ABOUT THIS TASK
From the line with "Proof. intros H." to the line with "Proof. intros Hk", retype every line exactly, including those two, and leave out the rest of the data below.

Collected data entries
□ □ □ □ □
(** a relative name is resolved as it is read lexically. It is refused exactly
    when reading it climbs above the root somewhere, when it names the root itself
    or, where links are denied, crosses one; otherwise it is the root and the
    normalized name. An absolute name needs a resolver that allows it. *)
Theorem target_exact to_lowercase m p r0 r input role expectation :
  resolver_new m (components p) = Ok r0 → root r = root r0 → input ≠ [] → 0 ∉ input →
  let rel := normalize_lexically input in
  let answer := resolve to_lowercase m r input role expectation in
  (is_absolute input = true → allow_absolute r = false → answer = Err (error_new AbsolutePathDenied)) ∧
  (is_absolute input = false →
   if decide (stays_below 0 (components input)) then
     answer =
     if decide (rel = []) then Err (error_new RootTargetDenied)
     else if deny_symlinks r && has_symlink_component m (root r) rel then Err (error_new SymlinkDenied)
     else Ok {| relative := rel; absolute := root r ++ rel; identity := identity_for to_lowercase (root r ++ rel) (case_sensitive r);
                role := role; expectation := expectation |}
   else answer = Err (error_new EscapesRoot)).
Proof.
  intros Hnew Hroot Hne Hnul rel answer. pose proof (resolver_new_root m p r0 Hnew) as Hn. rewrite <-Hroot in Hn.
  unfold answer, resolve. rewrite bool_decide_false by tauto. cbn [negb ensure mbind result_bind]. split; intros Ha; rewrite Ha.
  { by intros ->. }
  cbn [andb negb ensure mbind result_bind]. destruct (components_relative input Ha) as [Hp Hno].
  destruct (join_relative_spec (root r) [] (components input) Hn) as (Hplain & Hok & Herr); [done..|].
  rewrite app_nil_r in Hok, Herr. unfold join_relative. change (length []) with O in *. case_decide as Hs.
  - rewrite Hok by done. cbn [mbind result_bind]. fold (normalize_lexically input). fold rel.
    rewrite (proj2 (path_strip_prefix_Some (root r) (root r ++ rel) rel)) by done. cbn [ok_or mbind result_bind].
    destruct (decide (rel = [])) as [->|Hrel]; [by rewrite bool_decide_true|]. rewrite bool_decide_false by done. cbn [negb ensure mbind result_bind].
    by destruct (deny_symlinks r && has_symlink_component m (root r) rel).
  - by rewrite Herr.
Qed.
□ □ □ □ □
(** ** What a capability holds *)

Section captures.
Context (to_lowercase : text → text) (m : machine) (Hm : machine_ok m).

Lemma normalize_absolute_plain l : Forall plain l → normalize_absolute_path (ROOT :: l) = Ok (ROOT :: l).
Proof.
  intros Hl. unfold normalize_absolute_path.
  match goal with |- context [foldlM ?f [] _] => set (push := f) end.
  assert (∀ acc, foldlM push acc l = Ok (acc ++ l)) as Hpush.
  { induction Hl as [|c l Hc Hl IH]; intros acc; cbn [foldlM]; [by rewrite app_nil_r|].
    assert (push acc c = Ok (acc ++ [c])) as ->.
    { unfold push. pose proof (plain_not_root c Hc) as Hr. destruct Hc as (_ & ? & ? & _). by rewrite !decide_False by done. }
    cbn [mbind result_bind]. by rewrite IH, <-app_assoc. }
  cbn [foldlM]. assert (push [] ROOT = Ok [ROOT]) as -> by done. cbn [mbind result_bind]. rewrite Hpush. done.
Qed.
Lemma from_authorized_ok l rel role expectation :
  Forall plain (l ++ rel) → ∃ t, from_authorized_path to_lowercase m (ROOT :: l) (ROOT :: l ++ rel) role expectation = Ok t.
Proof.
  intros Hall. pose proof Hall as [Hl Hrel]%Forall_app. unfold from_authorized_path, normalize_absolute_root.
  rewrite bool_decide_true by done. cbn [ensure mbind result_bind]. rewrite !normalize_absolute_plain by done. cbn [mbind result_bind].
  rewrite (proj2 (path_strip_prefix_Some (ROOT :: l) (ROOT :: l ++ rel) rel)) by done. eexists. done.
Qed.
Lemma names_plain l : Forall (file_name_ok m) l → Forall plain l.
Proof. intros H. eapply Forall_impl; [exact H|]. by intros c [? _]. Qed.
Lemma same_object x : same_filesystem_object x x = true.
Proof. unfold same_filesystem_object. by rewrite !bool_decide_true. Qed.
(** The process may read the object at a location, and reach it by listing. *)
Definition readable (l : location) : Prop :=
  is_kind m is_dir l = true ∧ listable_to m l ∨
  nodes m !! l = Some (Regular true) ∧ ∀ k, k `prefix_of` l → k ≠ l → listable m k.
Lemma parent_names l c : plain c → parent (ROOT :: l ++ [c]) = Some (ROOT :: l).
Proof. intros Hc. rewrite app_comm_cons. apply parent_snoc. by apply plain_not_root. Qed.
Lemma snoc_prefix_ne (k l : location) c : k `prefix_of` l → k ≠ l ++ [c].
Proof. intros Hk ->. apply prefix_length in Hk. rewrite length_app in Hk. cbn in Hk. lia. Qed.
□ □ □ □ □
ANSWER AREA
Proof. intros H. eapply Forall_impl; [exact H|]. by intros c [? _]. Qed.
Lemma same_object x : same_filesystem_object x x = true.
Proof. unfold same_filesystem_object. by rewrite !bool_decide_true. Qed.
(** The process may read the object at a location, and reach it by listing. *)
Definition readable (l : location) : Prop :=
  is_kind m is_dir l = true ∧ listable_to m l ∨
  nodes m !! l = Some (Regular true) ∧ ∀ k, k `prefix_of` l → k ≠ l → listable m k.
Lemma parent_names l c : plain c → parent (ROOT :: l ++ [c]) = Some (ROOT :: l).
Proof. intros Hc. rewrite app_comm_cons. apply parent_snoc. by apply plain_not_root. Qed.
Lemma snoc_prefix_ne (k l : location) c : k `prefix_of` l → k ≠ l ++ [c].
Proof. intros Hk ->. apply prefix_length in Hk. rewrite length_app in Hk. cbn in Hk. lia. Qed.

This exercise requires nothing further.